◆ Extracted data entries:

Ltac good :=
  idtac;
  lazymatch goal with
  | |- maintains _ (send _ _) => apply send_good; reflexivity
  | |- maintains _ (send_opt _ _) => apply send_opt_good; reflexivity
  end.

Lemma stopListening_good : maintains (fun s => good_wire (sent s)) stopListening.
Proof.
  intros s H. destruct (stopListening_spec s) as [Hs _].
  fold (exec stopListening s). unfold good_wire in *. rewrite Hs.
  destruct (nonempty (trim (bufferRef (voice (cells s))))) eqn:N; [|exact H].
  destruct (socket_open s); [|exact H]. simpl.
  rewrite forallb_app, H. simpl.
  unfold good_frame, answer_frame, obj. simpl.
  now rewrite N, trim_twice, str_eqb_refl.
Qed.

Lemma step_good : forall js_ge s e,
  good_wire (sent s) -> good_wire (sent (step js_ge s e)).
Proof.
  intros js_ge s e H. rewrite step_unfold. destruct (enabled e s); [|exact H].
  assert (C : maintains (fun s => good_wire (sent s)) (commit (cells s)))
    by (unfold_to_socket; maintain good).
  apply C. clear C.
  assert (K : forall e',
             match e' with ClickMic _ => false | _ => true end = true ->
             maintains (fun s => good_wire (sent s)) (handle js_ge e'))
    by (intros e' He; destruct e'; try discriminate; unfold_to_socket;
        maintain good).
  destruct e; try (apply K; [reflexivity | exact H]).
  unfold handle, exec, bind, look, gets. simpl.
  destruct (isListening (voice (cells s))).
  - apply stopListening_good, H.
  - unfold good_wire. pose proof (startListening_sent env s) as P.
    simpl in P. now rewrite P.
Qed.

(** X20.  In every run of the page, every frame that is sent is a JSON
    object, and an [answer] that it carries is a string that is not empty
    and has no white space around it: the page never sends an empty
    answer or one made of blanks. *)
Theorem no_empty_answer_is_ever_sent : forall js_ge events frame,
  In frame (sent (run js_ge events initial)) ->
  exists fields,
    frame = JObj fields
    /\ match assoc (u16 "answer") fields with
       | None => True
       | Some (JStr t) => nonempty t = true /\ trim t = t
       | Some _ => False
       end.
Proof.
  intros js_ge events frame Hin.
  assert (H : good_wire (sent (run js_ge events initial))).
  { apply run_invariant with (P := fun s => good_wire (sent s)).
    - intros s e. apply step_good.
    - reflexivity. }
  unfold good_wire in H. rewrite forallb_forall in H. specialize (H frame Hin).
  destruct frame as [| | | | |fields]; try discriminate.
  exists fields. split; [reflexivity|]. simpl in H.
  destruct (assoc (u16 "answer") fields) as [[| | |t| |]|]; try discriminate;
    [|exact I].
  apply andb_true_iff in H as [H1 H2]. split; [exact H1|].
  clear H1. revert H2. generalize (trim t). intros a. revert t.
  induction a as [|x a IH]; intros [|y t] E; try discriminate; [reflexivity|].
  simpl in E. apply andb_true_iff in E as [E1 E2].
  apply N.eqb_eq in E1. subst. f_equal. now apply IH.
Qed.

Lemma no_empty_answer_witness :
  let s := run ge_num (to_session ++ [ClickMic listen_ok; Transcript (final_ " hello ");
                                      ClickMic listen_ok]) initial in
  In (answer_frame (u16 "hello")) (sent s)
  /\ exists fields,
       answer_frame (u16 "hello") = JObj fields
       /\ match assoc (u16 "answer") fields with
          | None => True
          | Some (JStr t) => nonempty t = true /\ trim t = t
          | Some _ => False
          end.
Proof.
  assert (H : In (answer_frame (u16 "hello"))
                (sent (run ge_num (to_session ++ [ClickMic listen_ok;
                                                  Transcript (final_ " hello ");
                                                  ClickMic listen_ok]) initial)))
    by (vm_compute; auto).
  split; [exact H|].
  exact (@no_empty_answer_is_ever_sent ge_num _ _ H).
Defined.

(** ** The step of the voice selection *)

(** X21.  In every run of the page the panel of the voice selection is
    never shown: the button that leads to it is never enabled, and neither
    a voice nor a test of a voice can be clicked. *)
Theorem voice_selection_is_never_shown : forall js_ge events,
  let s := run js_ge events initial in
  at_step (cells s) voice_selection = false
  /\ enabled ClickContinueToVoice s = false
  /\ enabled ClickContinueToScreenShare s = false
  /\ (forall v, enabled (ClickVoice v) s = false)
  /\ (forall v, enabled (ClickTestVoice v) s = false).
Proof.
  intros js_ge events s.
  assert (H : setup_reachable (setup_of s) = true).
  { apply run_invariant with (P := fun s => setup_reachable (setup_of s) = true).
    - intros x e. apply step_keeps_setup_reachable.
    - reflexivity. }
  unfold setup_reachable, setup_of in H.
  unfold enabled, at_step, both_granted.
  destruct (setupStep (setup (cells s))); try discriminate;
    rewrite ?andb_false_r; simpl; rewrite ?andb_false_r;
    repeat split; try reflexivity.
  apply negb_true_iff in H. rewrite H. now rewrite !andb_false_r.
Qed.

(** ** The screen track and the socket *)

Lemma screen_track_is_stopped_witness :
  is_some (ws (conn (cells in_session))) = true
  /\ enabled ScreenTrackEnded in_session = false.
Proof.
  split; [reflexivity|].
  apply (@screen_track_is_stopped_with_the_socket ge_num to_session). reflexivity.
Defined.
Lemma dec_pos_length n k : 0 ≤ n < 10 ^ Z.of_nat k → (0 < k)%nat → (length (dec_pos n) ≤ k)%nat.
Proof. intros. pose proof (dec_digits_length (S (Z.to_nat (Z.log2 n))) n [] k). simpl in *. by rewrite Nat.add_0_r in *; auto. Qed.

Lemma atoll_dec i :
  - 2 ^ 63 ≤ i < 2 ^ 63 → atoll (splice 0 (dec i) (replicate 128 x00)) = Ok i.
Proof.
  intros Hi. assert (H : 2 ^ 63 < 10 ^ Z.of_nat 20) by (vm_compute; done).
  assert (x00_digit : is_digit x00 = false) by done.
  assert (Hsat : saturate64 i = i) by (unfold saturate64; lia).
  unfold dec. destruct (Z.ltb_spec i 0).
  - pose proof (dec_pos_length (- i) 20 ltac:(lia) ltac:(lia)).
    destruct (splice_array (x2d :: dec_pos (- i)) 128) as [rest ->]; [simpl; lia|].
    cbn [app atoll]. change (is_space x2d) with false. cbv iota.
    rewrite bool_decide_eq_true_2 by done.
    rewrite atoll_digits_app by (apply dec_pos_digits || done; lia).
    rewrite dec_pos_value by lia. cbn [mbind outcome_bind]. by rewrite Z.opp_involutive, Hsat.
  - pose proof (dec_pos_length i 20 ltac:(lia) ltac:(lia)).
    destruct (splice_array (dec_pos i) 128) as [rest ->]; [lia|].
    pose proof (dec_pos_digits i ltac:(lia)) as Hd. pose proof (dec_pos_value i ltac:(lia)) as Hv.
    pose proof (dec_pos_nonempty i) as Hne.
    clear H. destruct (dec_pos i) as [|c ds]; [destruct (Hne eq_refl)|].
    pose proof (atoll_digits_app (c :: ds) x00 rest 0 Hd x00_digit) as Ha.
    apply Forall_cons_1 in Hd as [Hc _].
    cbn [app atoll]. cbn [app] in Ha. rewrite Ha, Hv. cbn [mbind outcome_bind]. rewrite Hsat.
    unfold is_digit in Hc. unfold is_space.
    repeat rewrite bool_decide_eq_false_2 by (intros ->; done).
    destruct (Z.eqb_spec (Z_of_byte c) 32); [lia|].
    destruct (Z.leb_spec 9 (Z_of_byte c)), (Z.leb_spec (Z_of_byte c) 13); simpl; done || lia.
Qed.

◆ YOUR INSTRUCTIONS:
Return only the part of the records above that opens with the line containing "ClickContinueToVoice s = false" and closes with the line containing "assert (H : setup_reachable", ends included.

◆ RESPONSE TO THE EXERCISE:
  /\ enabled ClickContinueToVoice s = false
  /\ enabled ClickContinueToScreenShare s = false
  /\ (forall v, enabled (ClickVoice v) s = false)
  /\ (forall v, enabled (ClickTestVoice v) s = false).
Proof.
  intros js_ge events s.
  assert (H : setup_reachable (setup_of s) = true).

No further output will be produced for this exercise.